Ok, so say you have a really big Range in ruby. I want to find a way to get the max value in the Range.
The Range is exclusive (defined with three dots) meaning that it does not include the end object in it's results. It could be made up of Integer, String, Time, or really any object that responds to #<=> and #succ. (which are the only requirements for the start/end object in Range)
Here's an example of an exclusive range:
past = Time.local(2010, 1, 1, 0, 0, 0)
now = Time.now
range = past...now
range.include?(now) # => false
Now I know I could just do something like this to get the max value:
range.max # => returns 1 second before "now" using Enumerable#max
But this will take a non-trivial amount of time to execute.
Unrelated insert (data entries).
Lemma X_init_only_in_final_combine_witness :
  exists r tr,
    transform_reduce 0 10 (mk_device 2) [9;4;1] S 3 Nat.sub = Some (r, tr) /\
    exists d, r = Nat.sub d 3 /\
      forall init', transform_reduce 0 10 (mk_device 2) [9;4;1] S init' Nat.sub
                    = Some (Nat.sub d init', tr).
Proof.
  eexists; eexists; split; [reflexivity|].
  exact (X_init_only_in_final_combine 0 10 (mk_device 2) [9;4;1] S 3 Nat.sub
           _ _ ltac:(discriminate) eq_refl).
Defined.

Lemma X_single_group_exact_witness :
  transform_reduce 0 1 (mk_device 4) [1;2;3] (fun x => x * x) 0 Nat.add =
    Some (seq_fold Nat.add (map (fun x => x * x) [1;2;3]) 0,
          [EvResultBuffer 3; EvDeviceQuery; EvInputBuffer 3;
           EvSubmit (mk_kernel 0 3 3 3); EvWait; EvReadBack]).
Proof.
  exact (X_single_group_exact 0 1 (mk_device 4) [1;2;3] (fun x => x * x) 0 Nat.add
           Nat.add_assoc ltac:(discriminate) ltac:(simpl; lia) ltac:(lia)).
Defined.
I also know that I could subtract 1 second from whatever the end object is is. However, the object may be something other than Time, and it may not even support #-. I would prefer to find an efficient general solution, but I am willing to combine special case code with a fallback to a general solution (more on that later).
As mentioned above using Range#last won't work either, because it's an exclusive range and does not include the last value in it's results.
The fastest approach I could think of was this:
max = nil
range.each { |value| max = value }
# max now contains nil if the range is empty, or the max value
This is similar to what Enumerable#max does (which Range inherits), except that it exploits the fact that each value is going to be greater than the previous, so we can skip using #<=> to compare the each value with the previous (the way Range#max does) saving a tiny bit of time.
The other approach I was thinking about was to have special case code for common ruby types like Integer, String, Time, Date, DateTime, and then use the above code as a fallback. It'd be a bit ugly, but probably much more efficient when those object types are encountered because I could use subtraction from Range#last to get the max value without any iterating.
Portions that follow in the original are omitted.